**Given entries**:

Lemma avx2_simple_spec (data : list byte) (size : nat)
      (output : list byte) :
  size <= length data -> size <= length output ->
  SimdLookupTable.classify_identifier_start_avx2_simple data size output
  = Some (size,
          map (fun ch => SimdLookupTable.byte_of_N
                           (N.land (lookup ch) CHAR_IDENT_START))
              (firstn (16 * (size / 16)) data)
          ++ map (fun ch => SimdLookupTable.flag (is_identifier_start ch))
                 (firstn (size - 16 * (size / 16))
                         (skipn (16 * (size / 16)) data))
          ++ skipn size output).
Proof.
  intros Hd Ho.
  unfold SimdLookupTable.classify_identifier_start_avx2_simple.
  rewrite (classifier_spec
             16 size _
             (fun i => SimdLookupTable.byte_of_N
                         (N.land (lookup (SimdLookupTable.load data i))
                                 CHAR_IDENT_START))
             (fun i => SimdLookupTable.flag
                         (SimdLookupTable.ident_start_lookup
                            (SimdLookupTable.load data i)))
             output); try lia.
  - pose proof (Nat.Div0.mul_div_le size 16) as HP.
    rewrite <- (map_map (SimdLookupTable.load data)
                        (fun ch => SimdLookupTable.byte_of_N
                                     (N.land (lookup ch) CHAR_IDENT_START))).
    rewrite <- (map_map (SimdLookupTable.load data)
                        (fun ch => SimdLookupTable.flag
                                     (SimdLookupTable.ident_start_lookup ch))).
    rewrite !loads_are_firstn by lia. reflexivity.
  - intros p o Hp Hl. rewrite loadu_lanes.
    rewrite masked_classes_lanes by apply length_seq.
    rewrite storeu_spec by (try lia; now rewrite length_map, length_seq).
    reflexivity.
Qed.

(** X17. The scalar classifier returns [size]; it writes 1 at the
    identifier-start bytes and 0 at the others of the first [size] bytes,
    and leaves the rest of the output buffer as it was. *)
Theorem X17_scalar_classifier
        (data : list byte) (size : nat) (output : list byte) :
  size <= length data -> size <= length output ->
  SimdLookupTable.classify_identifier_start_scalar data size output
  = (size,
     map (fun ch => SimdLookupTable.flag (is_identifier_start ch))
         (firstn size data)
     ++ skipn size output).
Proof. exact (scalar_spec data size output). Qed.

**Work to be completed**: Nothing but the lines above from the one containing "intros Hd Ho." through the one containing "(fun i => SimdLookupTable.flag" should appear in the answer, each repeated exactly.

**Response to this task**:
  intros Hd Ho.
  unfold SimdLookupTable.classify_identifier_start_avx2_simple.
  rewrite (classifier_spec
             16 size _
             (fun i => SimdLookupTable.byte_of_N
                         (N.land (lookup (SimdLookupTable.load data i))
                                 CHAR_IDENT_START))
             (fun i => SimdLookupTable.flag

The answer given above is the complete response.